## Your instructions
From the line that contains "split; [rewrite <- Hplace;" to the last line of the records below, retype each line exactly; leave out everything else.

## Task data
(** What the critical sections of a fetch do after the signer has answered. *)
Lemma finish_fetch_spec o bundle pk w p r w' p' :
  (err ← (if (String.length (RootCAsCertFile o) =? 0)%nat
          then critical (loadCAsRoot (bundle_CA bundle)) else mret None);
   match err with
   | Some err => mret (Err (LoadCA err))
   | None => critical (installCertificate (bundle_Certificate bundle) pk)
   end) (w, p) = (Ret r, (w', p')) → p_opts p = o →
  w' = w ∧ (RootCAsCertFile o ≠ "" → rootCAs p' = rootCAs p) ∧
  metric_success p' = metric_success p ∧ metric_failure p' = metric_failure p ∧
  match r with
  | Err _ => tlsConfig p' = tlsConfig p
  | Ok notAfter =>
      ∃ kp v, X509KeyPair (bundle_Certificate bundle) pk = Ok kp ∧
        DecodeNotAfter (bundle_Certificate bundle) = Ok notAfter ∧
        tlsConfig p' = Some (innerConfig p kp v) ∧
        NewVerifier (TrustDomain o) (PEM (rootCAs p')) = Ok v ∧ PEM (rootCAs p') ≠ "" ∧
        (RootCAsCertFile o = "" → PEM (rootCAs p') = bundle_CA bundle)
  end.
Proof.
  intros H' Ho. go_inv H' as err s1 Hl.
  assert (∃ p1, s1 = (w, p1) ∧ tlsConfig p1 = tlsConfig p ∧
    metric_success p1 = metric_success p ∧ metric_failure p1 = metric_failure p ∧
    p_opts p1 = o ∧ (∀ kp v, innerConfig p1 kp v = innerConfig p kp v) ∧
    (RootCAsCertFile o ≠ "" → rootCAs p1 = rootCAs p) ∧
    (err = None → RootCAsCertFile o = "" → PEM (rootCAs p1) = bundle_CA bundle))
    as (p1 & -> & Hc1 & Hs1 & Hf1 & Ho1 & Hin1 & Hr1 & Hca).
  { destruct (RootCAsCertFile o) as [|a f]; cbn [String.length Nat.eqb] in Hl.
    - unfold critical in Hl. destruct (loadCAsRoot (bundle_CA bundle) p) as [e p1] eqn:Hload.
      injection Hl as <- <-. exists p1. apply loadCAsRoot_spec in Hload.
      destruct e as [x|]; [destruct Hload as [-> _]; by split_and!|].
      destruct Hload as [[-> Hpem]|(certs & _ & _ & ->)]; by split_and!.
    - injection Hl as <- <-. exists p. by split_and!. }
  destruct err as [x|].
  { injection H' as <- <- <-. split_and!; done. }
  unfold critical in H'.
  destruct (installCertificate (bundle_Certificate bundle) pk p1) as [r2 p2] eqn:Hi.
  injection H' as <- <- <-. apply installCertificate_spec in Hi. destruct r2 as [t|x].
  - destruct Hi as (kp & v & -> & Hne & _ & Hv & Hkp & Hna). cbn.
    split_and!; [done..|]. exists kp, v. rewrite Hin1.
    rewrite Ho1 in Hv. split_and!; auto.
  - subst p2. by split_and!.
Qed.

(** A computation outside the lock leaves the provider alone. *)
Lemma outside_inv {A} (m : go W A) w p a s' :
  outside m (w, p) = (Ret a, s') → ∃ w', s' = (w', p) ∧ m w = (Ret a, w').
Proof. unfold outside. destruct (m w) as [r w1]. intros [= -> <-]. eauto. Qed.
(** * ansible-playbook listing: [lib/ansible/cli/playbook.py]

    A shallow embedding of the listing part of [PlaybookCLI.run]
    (--list-tasks, --list-tasks-with-path, --list-tasks-json, --list-tags,
    --list-hosts), of [CLIEncoder.default] and of [remove_nulls], with the
    properties of the listing stated and proved over it.

    Python values are modelled as follows:
    - [str] is [string]; [list] is [list];
    - a [set] of strings is the list of its elements in the order in which
      iterating it yields them.  That order is fixed by the interpreter's
      string hashing, so it is a parameter of the model ([HashSeed]);
    - an exception is a value of [exn], a call that may raise returns
      [result];
    - [display.display] appends one message to the output. *)

From Stdlib Require Import List String Ascii Bool Arith ZArith Lia.
From Stdlib Require Import Permutation Sorted DecimalString.
Import ListNotations.
Open Scope string_scope.
Open Scope list_scope.

Set Implicit Arguments.
#[local] Set Warnings "-register-all".

(** ** Strings *)

Module PyStr.

Definition nl : string := String (ascii_of_nat 10) EmptyString.
Definition tab : string := String (ascii_of_nat 9) EmptyString.

(** ["%d" % n] for a non-negative [n]. *)
Definition of_nat (n : nat) : string :=
  NilEmpty.string_of_uint (Nat.to_uint n).

(** [sep.join(l)] *)
Definition join (sep : string) (l : list string) : string :=
  String.concat sep l.

(** Truth value of a string that may be [None]. *)
Definition truthy (s : option string) : bool :=
  match s with
  | Some (String _ _) => true
  | _ => false
  end.

(** Order of [str] values, character by character. *)
Definition le (a b : string) : Prop := String.leb a b = true.

End PyStr.

(** ** [list.sort()] on strings *)

Module PySort.

Fixpoint insert (x : string) (l : list string) : list string :=
  match l with
  | [] => [x]
  | y :: r => if String.leb x y then x :: l else y :: insert x r
  end.

Fixpoint sort (l : list string) : list string :=
  match l with
  | [] => []
  | x :: r => insert x (sort r)
  end.

End PySort.

(** ** Sets of strings and their iteration order *)

(** The iteration order of a set built from the elements of [l].  Python
    promises only that every element comes once. *)
Record HashSeed : Type := {
  set_iter : list string -> list string;
  set_iter_NoDup : forall l, NoDup (set_iter l);
  set_iter_In : forall l x, In x (set_iter l) <-> In x l
}.

Module PySet.
Section WithSeed.
Variable seed : HashSeed.

Definition t := list string.

(** [set(l)] *)
Definition of_list (l : list string) : t := set_iter seed l.
(** [set()] *)
Definition empty : t := of_list [].
(** [s.union(u)] *)
Definition union (s u : t) : t := set_iter seed (s ++ u).
(** [s.update(l)] *)
Definition update (s : t) (l : list string) : t := set_iter seed (s ++ l).
(** [list(s)] *)
Definition to_list (s : t) : list string := s.
End WithSeed.
End PySet.

Definition seed_insertion : HashSeed := {|
  set_iter := nodup string_dec;
  set_iter_NoDup := NoDup_nodup string_dec;
  set_iter_In := nodup_In string_dec
|}.

Definition seed_reversed : HashSeed := {|
  set_iter := fun l => rev (nodup string_dec l);
  set_iter_NoDup := fun l => NoDup_rev (NoDup_nodup string_dec l);
  set_iter_In := fun l x =>
    iff_trans (iff_sym (in_rev (nodup string_dec l) x)) (nodup_In string_dec l x)
|}.

(** ** Exceptions *)

Inductive exn : Type :=
| AnsibleError (msg : string)
| AttributeError
| RecursionError.

Inductive result (A : Type) : Type :=
| Ok (a : A)
| Raise (e : exn).
Arguments Ok {A} a.
Arguments Raise {A} e.

Definition bind {A B : Type} (r : result A) (k : A -> result B) : result B :=
  match r with
  | Ok a => k a
  | Raise e => Raise e
  end.

Declare Scope result_scope.
Delimit Scope result_scope with result.
Notation "x <- r ;; k" := (bind r (fun x => k))
  (at level 100, r at next level, right associativity) : result_scope.
Open Scope result_scope.

Fixpoint mapM {A B : Type} (f : A -> result B) (l : list A) : result (list B) :=
  match l with
  | [] => Ok []
  | a :: r => b <- f a ;; bs <- mapM f r ;; Ok (b :: bs)
  end.

(** ** The compiled playbook: plays, blocks and tasks *)

(** What the listing reads of a task: [task.action], [task.name],
    [task.get_name()], [task.tags] and [task.get_path()]. *)
Record Task : Type := {
  action : string;
  name : option string;
  get_name : string;
  tags : list string;
  get_path : string
}.

(** A block: its own [tags], and [block], the ordered list of its items.
    An item is a task or a nested block, the two cases of
    [isinstance(task, Block)].  The listing reads [block] only. *)
Inductive Block : Type :=
| mkBlock (block_tags : list string) (block : list BlockItem)
with BlockItem : Type :=
| ItemTask (task : Task)
| ItemBlock (b : Block).

Definition block_tags (b : Block) : list string :=
  match b with mkBlock tg _ => tg end.

Definition block (b : Block) : list BlockItem :=
  match b with mkBlock _ items => items end.

Record Play : Type := {
  play_hosts : list string;
  play_name : string;
  play_tags : list string;
  play_get_path : string;
  compile : list Block
}.

(** One entry of the list returned by [PlaybookExecutor.run] when listing. *)
Record PlaybookEntry : Type := {
  entry_playbook : string;
  entry_plays : list Play
}.

Record Options : Type := {
  listhosts : bool;
  listtasks : bool;
  listtaskswithpath : bool;
  listtasksjson : bool;
  listtags : bool
}.

(** ** Python values seen by the JSON encoder, and JSON documents *)

(** A value handed to [json.dumps].  Keys of a [dict] are strings (the
    dicts here are the [__dict__] of an object).  [PObj r] is an object of
    a class the JSON encoder does not know: [r = Some v] when it has a
    [json_cli_repr] method, which returns [v], and [r = None] when it has
    no such attribute. *)
Inductive pyval : Type :=
| PNone
| PBool (b : bool)
| PInt (n : Z)
| PStr (s : string)
| PList (l : list pyval)
| PDict (d : list (string * pyval))
| PObj (json_cli_repr : option pyval).

Inductive json : Type :=
| JNull
| JBool (b : bool)
| JNum (n : Z)
| JStr (s : string)
| JArr (l : list json)
| JObj (d : list (string * json)).

Definition is_None (v : pyval) : bool :=
  match v with PNone => true | _ => false end.

Definition is_null (j : json) : bool :=
  match j with JNull => true | _ => false end.

(** [remove_nulls(dict)]: [dict.items()] raises AttributeError on a value
    that is neither [None] nor a dict. *)
Definition remove_nulls (dict : pyval) : result pyval :=
  match dict with
  | PNone => Ok dict
  | PDict d => Ok (PDict (filter (fun kv => negb (is_None (snd kv))) d))
  | _ => Raise AttributeError
  end.

(** [CLIEncoder.default(obj)].  [json.JSONEncoder.default] raises TypeError
    on every object it is given; the [except] clause swallows it and the
    method falls off its end, returning [None]. *)
Definition default (obj : pyval) : result pyval :=
  match obj with
  | PObj (Some repr) => remove_nulls repr
  | _ => Ok PNone
  end.

(** The encoder of [json.dumps(..., cls=CLIEncoder)]: values of the JSON
    types are encoded structurally, any other object is replaced by
    [default(obj)], which is encoded in turn.  [fuel] bounds the nesting
    depth of the calls. *)
Fixpoint iterencode (fuel : nat) (o : pyval) : result json :=
  match fuel with
  | O => Raise RecursionError
  | S fuel' =>
      match o with
      | PNone => Ok JNull
      | PBool b => Ok (JBool b)
      | PInt n => Ok (JNum n)
      | PStr s => Ok (JStr s)
      | PList l => js <- mapM (iterencode fuel') l ;; Ok (JArr js)
      | PDict d =>
          kjs <- mapM (fun kv => j <- iterencode fuel' (snd kv) ;; Ok (fst kv, j)) d ;;
          Ok (JObj kjs)
      | PObj _ => o' <- default o ;; iterencode fuel' o'
      end
  end.

(** Number of constructors of a value: enough fuel to encode it. *)
Fixpoint pysize (v : pyval) : nat :=
  match v with
  | PList l => S (fold_right (fun x n => pysize x + n) 0 l)
  | PDict d => S (fold_right (fun kv n => pysize (snd kv) + n) 0 d)
  | PObj (Some r) => S (pysize r)
  | PObj None => 2
  | _ => 1
  end.

Definition dumps (o : pyval) : result json := iterencode (pysize o) o.

(** A document has no null-valued key when no member of any of its
    objects, at any depth, has the value [null]. *)
Fixpoint no_null_keys (j : json) : bool :=
  match j with
  | JArr l => forallb no_null_keys l
  | JObj d => forallb (fun kv => negb (is_null (snd kv)) && no_null_keys (snd kv)) d
  | _ => true
  end.

(** ** The classes of --list-tasks-json *)

(** Modelled from the spec: the class TaskCliJSON is used by this file but
    not defined in it.  A task summary has a name, a list of tags and a
    path; any of them may be [None].  [json_cli_repr] returns these
    attributes as a dict. *)
Record TaskCliJSON : Type := {
  task_json_name : option string;
  task_json_tags : option (list string);
  task_json_path : option string
}.

(** Modelled from the spec: the class PlayCliJSON is used by this file but
    not defined in it.  A play summary has the host pattern, the name and
    the tags of the play, and the list of its task summaries, which
    [set_tasks] assigns. *)
Record PlayCliJSON : Type := {
  play_json_hosts : option string;
  play_json_name : option string;
  play_json_tags : option (list string);
  play_json_tasks : option (list TaskCliJSON)
}.

Definition set_tasks (p : PlayCliJSON) (task_list : list TaskCliJSON) : PlayCliJSON :=
  {| play_json_hosts := play_json_hosts p;
     play_json_name := play_json_name p;
     play_json_tags := play_json_tags p;
     play_json_tasks := Some task_list |}.

Record PlaybookCliJSON : Type := {
  playbook : string;
  plays : option (list PlayCliJSON);
  playbook_dir : string
}.

(** [PlaybookCliJSON(playbook, playbook_dir)]: the second [__init__]
    replaces the first, [plays] defaults to [None]. *)
Definition PlaybookCliJSON_init (pb dir : string) : PlaybookCliJSON :=
  {| playbook := pb; plays := None; playbook_dir := dir |}.

Definition add_play (self : PlaybookCliJSON) (play : PlayCliJSON) : PlaybookCliJSON :=
  {| playbook := playbook self;
     plays := match plays self with
              | None => Some [play]
              | Some l => Some (l ++ [play])
              end;
     playbook_dir := playbook_dir self |}.

Definition set_plays (self : PlaybookCliJSON) (play_list : list PlayCliJSON) : PlaybookCliJSON :=
  {| playbook := playbook self;
     plays := Some play_list;
     playbook_dir := playbook_dir self |}.

Definition py_opt {A : Type} (f : A -> pyval) (o : option A) : pyval :=
  match o with
  | None => PNone
  | Some a => f a
  end.

Definition py_strs (l : list string) : pyval := PList (map PStr l).

(** Modelled from the spec: [TaskCliJSON.json_cli_repr] is not part of
    this file; like [PlaybookCliJSON.json_repr] it returns the attributes
    of the object as a dict, here "name", "tags" and "path". *)
Definition TaskCliJSON_json_cli_repr (t : TaskCliJSON) : pyval :=
  PDict [("name", py_opt PStr (task_json_name t));
         ("tags", py_opt py_strs (task_json_tags t));
         ("path", py_opt PStr (task_json_path t))].
(** C10 — present-but-empty fields count as missing.  The report holds, in
    encounter order, one "Missing ARV regimen" issue per encounter whose ARV
    code is absent or the empty string, and, in lab order, one
    lab-completeness issue per lab report whose test identifier or
    collection date is absent or the empty string; so an encounter with an
    empty ARV code, and a lab report with an empty test identifier or an
    empty collection date, each have their issue in the report. *)
Theorem empty_counts_as_missing (s : services) :
  ∃ issues, returns (validate_ndr s) issues ∧
    let missing (x : option string) := bool_decide (x = None ∨ x = Some "") in
    of_kind MissingArv issues =
      map (λ de, msg_missing_arv de.1)
        (List.filter (λ de, missing (arv de.2)) (items (encounters s))) ∧
    of_kind LabIncomplete issues =
      map (λ dl, msg_lab dl.1)
        (List.filter (λ dl, missing (test_id dl.2) || missing (collected dl.2))
           (items (labs s))) ∧
    (∀ date e, (date, e) ∈ items (encounters s) → arv e = Some "" →
               msg_missing_arv date ∈ issues) ∧
    (∀ date l, (date, l) ∈ items (labs s) →
               test_id l = Some "" ∨ collected l = Some "" →
               msg_lab date ∈ issues).
Proof.
  exists (all_issues s). split; [apply validate_ndr_returns|].
  assert (∀ x, negb (Py.truthy x) = bool_decide (x = None ∨ x = Some ""))
    as Hmissing.
  { intros x. destruct (Py.truthy x) eqn:Ht; simpl; symmetry.
    - apply bool_decide_eq_false_2. rewrite <- truthy_false. congruence.
    - by apply bool_decide_eq_true_2, truthy_false. }
  assert (of_kind MissingArv (all_issues s) =
          map (λ de, msg_missing_arv de.1)
            (List.filter (λ de, bool_decide (arv de.2 = None ∨ arv de.2 = Some ""))
               (items (encounters s)))) as Harv.
  { rewrite of_kind_missing_arv, <- flat_map_if.
    apply flat_map_ext_eq. intros de. by rewrite Hmissing. }
  assert (of_kind LabIncomplete (all_issues s) =
          map (λ dl, msg_lab dl.1)
            (List.filter
               (λ dl, bool_decide (test_id dl.2 = None ∨ test_id dl.2 = Some "") ||
                      bool_decide (collected dl.2 = None ∨ collected dl.2 = Some ""))
               (items (labs s)))) as Hlab.
  { rewrite of_kind_lab_incomplete. unfold lab_issues.
    rewrite <- flat_map_if. apply flat_map_ext_eq. intros [date l].
    by rewrite !Hmissing. }
  simpl. split_and!; [exact Harv | exact Hlab | |].
  - intros date e Hin He.
    assert (msg_missing_arv date ∈ of_kind MissingArv (all_issues s)) as H.
    { rewrite Harv. apply list_elem_of_In, in_map_iff. exists (date, e).
      split; [done|]. apply List.filter_In. split; [by apply list_elem_of_In|].
      simpl. apply bool_decide_eq_true_2. by right. }
    apply list_elem_of_In, List.filter_In in H as [H _].
    by apply list_elem_of_In.
  - intros date l Hin Hl.
    assert (msg_lab date ∈ of_kind LabIncomplete (all_issues s)) as H.
    { rewrite Hlab. apply list_elem_of_In, in_map_iff. exists (date, l).
      split; [done|]. apply List.filter_In. split; [by apply list_elem_of_In|].
      simpl. apply orb_true_iff.
      destruct Hl as [Hl|Hl]; [left|right];
        apply bool_decide_eq_true_2; by right. }
    apply list_elem_of_In, List.filter_In in H as [H _].
    by apply list_elem_of_In.
Qed.
Lemma run_set_preset (g : G) (device_id preset : string) :
  run (set_preset device_id {| PresetRequest.preset := preset |}) g
  = match gw_get_climate_device (gw_poll_status g) device_id with
    | None =>
        {| outcome := Raised
             (HTTP 404 ("Device " ++ device_id ++ " not found"));
           gateway_after := gw_poll_status g;
           trace := [EvPollStatus; EvGetClimateDevice device_id None] |}
    | Some d =>
        if py_in preset ["Follow Schedule"; "Permanent Hold"; "Off"]
        then
          {| outcome := Returned (JObject
               [("status", JString "ok");
                ("device_id", JString device_id);
                ("preset", JString preset)]);
             gateway_after :=
               gw_set_climate_device_preset (gw_poll_status g)
                 device_id preset;
             trace := [EvPollStatus;
                       EvGetClimateDevice device_id (Some d);
                       EvSetPreset device_id preset] |}
        else
          {| outcome := Raised (HTTP 400
               "Invalid preset. Must be one of: ['Follow Schedule', 'Permanent Hold', 'Off']");
             gateway_after := gw_poll_status g;
             trace := [EvPollStatus;
                       EvGetClimateDevice device_id (Some d)] |}
    end.
Proof.
  unfold set_preset. cbn [bind call run perform observe].
  destruct (gw_get_climate_device (gw_poll_status g) device_id) as [d |];
    [| reflexivity].
  cbn [PresetRequest.preset].
  destruct (py_in preset _); reflexivity.
Qed.

Lemma run_set_temperature (g : G) (device_id : string) (x : float) :
  run (set_temperature device_id
         {| TemperatureRequest.temperature := x |}) g
  = match gw_get_climate_device (gw_poll_status g) device_id with
    | None =>
        {| outcome := Raised
             (HTTP 404 ("Device " ++ device_id ++ " not found"));
           gateway_after := gw_poll_status g;
           trace := [EvPollStatus; EvGetClimateDevice device_id None] |}
    | Some d =>
        {| outcome := Returned (JObject
             [("status", JString "ok");
              ("device_id", JString device_id);
              ("temperature", JNumber x)]);
           gateway_after :=
             gw_set_climate_device_temperature (gw_poll_status g)
               device_id x;
           trace := [EvPollStatus;
                     EvGetClimateDevice device_id (Some d);
                     EvSetTemperature device_id x] |}
    end.
Proof.
  unfold set_temperature. cbn [bind call run perform observe].
  destruct (gw_get_climate_device (gw_poll_status g) device_id);
    reflexivity.
Qed.
(** X7. On a buffer that ends with a partial element (its length is not a
    multiple of the byte size), the two swaps both return and agree on the
    complete elements, each reversed. On the partial element they go
    apart: the in-place [swapEndianess] reverses its cells among
    themselves, whereas [swapEndianessFast] mirrors them within the whole
    byte size, reading past the end of the input, so that cell [r] of the
    partial element receives its cell [bytesize - 1 - r], or 0 where the
    element has no such cell. The first of these cells is always 0, and
    the two results differ whenever the last byte of the buffer is not
    0. *)
Theorem swaps_on_partial_element (h : heap) (buf : loc) (full partial : list Z)
    (bytesize k : nat) :
  h !! buf = Some (full ++ partial) → Forall is_u8 (full ++ partial) →
  length full = (k * bytesize)%nat → (0 < length partial < bytesize)%nat →
  ∃ h1 h2 swapped_buf,
    swapEndianess h buf bytesize = Ok (h1, buf) ∧
    h1 !! buf = Some (swapped bytesize full ++ reverse partial) ∧
    swapEndianessFast h buf bytesize = Ok (h2, swapped_buf) ∧
    h2 !! swapped_buf
      = Some (swapped bytesize full
              ++ tab (length partial)
                   (fun r => default 0 (partial !! (bytesize - 1 - r)%nat))) ∧
    h2 !! swapped_buf
      = Some (swapped bytesize full
              ++ 0 :: tab (length partial - 1)
                        (fun r => default 0 (partial !! (bytesize - 2 - r)%nat))) ∧
    (last partial ≠ Some 0 → h1 !! buf ≠ h2 !! swapped_buf).
Proof.
  intros Hbuf Hu8 Hfull Hpartial.
  assert (0 < bytesize)%nat as Hbs by lia.
  set (cells := full ++ partial) in *.
  set (g := fun x : nat => default 0 (cells !! mirror bytesize x)).
  set (f := fun r : nat => default 0 (partial !! (bytesize - 1 - r)%nat)).
  assert (tab (length partial) f
          = 0 :: tab (length partial - 1)
                   (fun r => default 0 (partial !! (bytesize - 2 - r)%nat))) as Hcut.
  { replace (length partial) with (1 + (length partial - 1))%nat at 1 by lia.
    rewrite tab_app. cbn [tab seq fmap list_fmap app]. f_equal.
    - unfold f. by rewrite lookup_ge_None_2 by lia.
    - apply tab_ext. intros x Hx. unfold f. do 2 f_equal. lia. }
  assert (mirrored bytesize cells = swapped bytesize full ++ tab (length partial) f)
    as Hcopy.
  { unfold mirrored. fold g. unfold cells at 1. rewrite length_app, tab_app. f_equal.
    - rewrite swapped_tab. apply tab_ext. intros x Hx.
      unfold g, cells.
      assert (mirror bytesize x < length full)%nat as Hm
        by (rewrite Hfull; apply mirror_lt; lia).
      rewrite lookup_app_l by done.
      by rewrite (list_lookup_lookup_total_lt full _ Hm).
    - apply tab_ext. intros x Hx. unfold g, f, cells.
      rewrite Hfull, mirror_block by lia.
      rewrite lookup_app_r by lia. do 2 f_equal. lia. }
  exists (<[buf := concat (reverse <$> chunks bytesize cells)]> h),
         (<[fresh (dom h) := mirrored bytesize cells]> h), (fresh (dom h)).
  assert (concat (reverse <$> chunks bytesize cells)
          = swapped bytesize full ++ reverse partial) as Hplace.
  { unfold chunks, cells.
    apply (chunks_reversed_app bytesize partial Hbs (proj2 Hpartial) k); [done|].
    by rewrite length_app. }
  rewrite !lookup_insert_eq, Hplace, Hcopy.
  split; [rewrite <- Hplace; by apply swapEndianess_chunks|].
  split; [done|].
  split; [rewrite <- Hcopy; by apply swapEndianessFast_mirrored|].
  split; [done|].
  split; [by rewrite Hcut|].
  intros Hlast Heq. apply Hlast.
  injection Heq as Heq. apply app_inv_head in Heq.
  rewrite Hcut in Heq. apply (f_equal head) in Heq.
  by rewrite head_reverse in Heq.
Qed.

## Solution to this problem
  split; [rewrite <- Hplace; by apply swapEndianess_chunks|].
  split; [done|].
  split; [rewrite <- Hcopy; by apply swapEndianessFast_mirrored|].
  split; [done|].
  split; [by rewrite Hcut|].
  intros Hlast Heq. apply Hlast.
  injection Heq as Heq. apply app_inv_head in Heq.
  rewrite Hcut in Heq. apply (f_equal head) in Heq.
  by rewrite head_reverse in Heq.
Qed.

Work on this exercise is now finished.